A modern development of this construction procedure is "radius chine plywood", a method devised by yacht designer Dudley Dix which gives a fair hull that is both light and stiff. Dix uses this boat-building method for most of his designs.

== Smaller boats ==
These are the most popular among boatbuilders. Some professional builders also offer both kits and finished boats. The canoes are constructed by gluing together 1/4" x 3/4" strips of wood over a building jig consisting of station molds that define the shape of the hull. The forms are cut as a series of cross-sections of the final design and set up along a "strongback" or another solid base. The strips are shaped with bead and cove router bits. Stripping begins at the sheer line and finishes with "the football", a pattern of planks at the bottom of the boat. The strips are edge-glued to each other, being held in place with nails, staples, or simply clamped to the forms.

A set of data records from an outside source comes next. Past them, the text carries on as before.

(** * ESD dataset: sample assembly and subtile lookup (src/esd_data/dataset.py)

    A shallow embedding of the class [DSE]: band selection, time
    aggregation, stacking of the satellite sources, label extraction, and
    the lookup of a subtile by its (tile id, i, j) file name.

    - numpy arrays are a shape, the elements in C (row-major) order and
      an integer element type, in which the arithmetic on elements wraps
      around;
    - Python dicts are association lists in insertion order;
    - exceptions are the [Raise] results of an error monad;
    - the per-satellite metadata objects live in a store, so that the
      aliasing between the loaded metadata and the returned metadata is
      the one of the Python objects. *)

From Stdlib Require Import ZArith Arith Lia Ascii.
From stdpp Require Import base tactics option list numbers strings pretty sorting.


(** ** Exceptions and results *)

Inductive exn : Type :=
  | IndexError
  | KeyError (key : string)
  | ValueError (msg : string)
  | TypeError (msg : string)
  | AttributeError (msg : string).

Inductive result (A : Type) : Type :=
  | OK (a : A)
  | Raise (e : exn).
Arguments OK {A} a.
Arguments Raise {A} e.

Global Instance result_ret : MRet result := fun _ a => OK a.
Global Instance result_bind : MBind result := fun _ _ k r =>
  match r with
  | OK a => k a
  | Raise e => Raise e
  end.

(** A Python subscript [d[k]] on a lookup that returned [None] here. *)
Definition or_raise {A} (o : option A) (e : exn) : result A :=
  match o with
  | Some a => OK a
  | None => Raise e
  end.

(** ** numpy arrays *)

(** The element type of an array.  Element values are integers (the labels
    are class indices), and the types covered are the fixed-width integer
    types that numpy combines into an integer type again: it turns uint64
    with a signed type into float64, and arrays of floats are not modelled. *)
Inductive np_dtype : Type :=
  | int8 | int16 | int32 | int64
  | uint8 | uint16 | uint32.

Global Instance np_dtype_eq_dec : EqDecision np_dtype.
Proof. solve_decision. Defined.

Definition is_signed (t : np_dtype) : bool :=
  match t with
  | int8 | int16 | int32 | int64 => true
  | uint8 | uint16 | uint32 => false
  end.

Definition dtype_bits (t : np_dtype) : Z :=
  match t with
  | int8 | uint8 => 8
  | int16 | uint16 => 16
  | int32 | uint32 => 32
  | int64 => 64
  end.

Once the strips are glued together, and the staples/nails removed, the inside and outside are sanded fair. Fiberglass and epoxy are applied to the canoe inside and out. The fiberglass covering is transparent, waterproof, and allowing the wood strips to be seen. The strips are usually cedar but can be any type of wood. Contrasting woods are sometimes used as accent strips. The last steps in construction is to install the seats, thwarts, and gunwales. Finally, a coat of marine-grade polyurethane is applied to protect the wood and epoxy from ultraviolet light.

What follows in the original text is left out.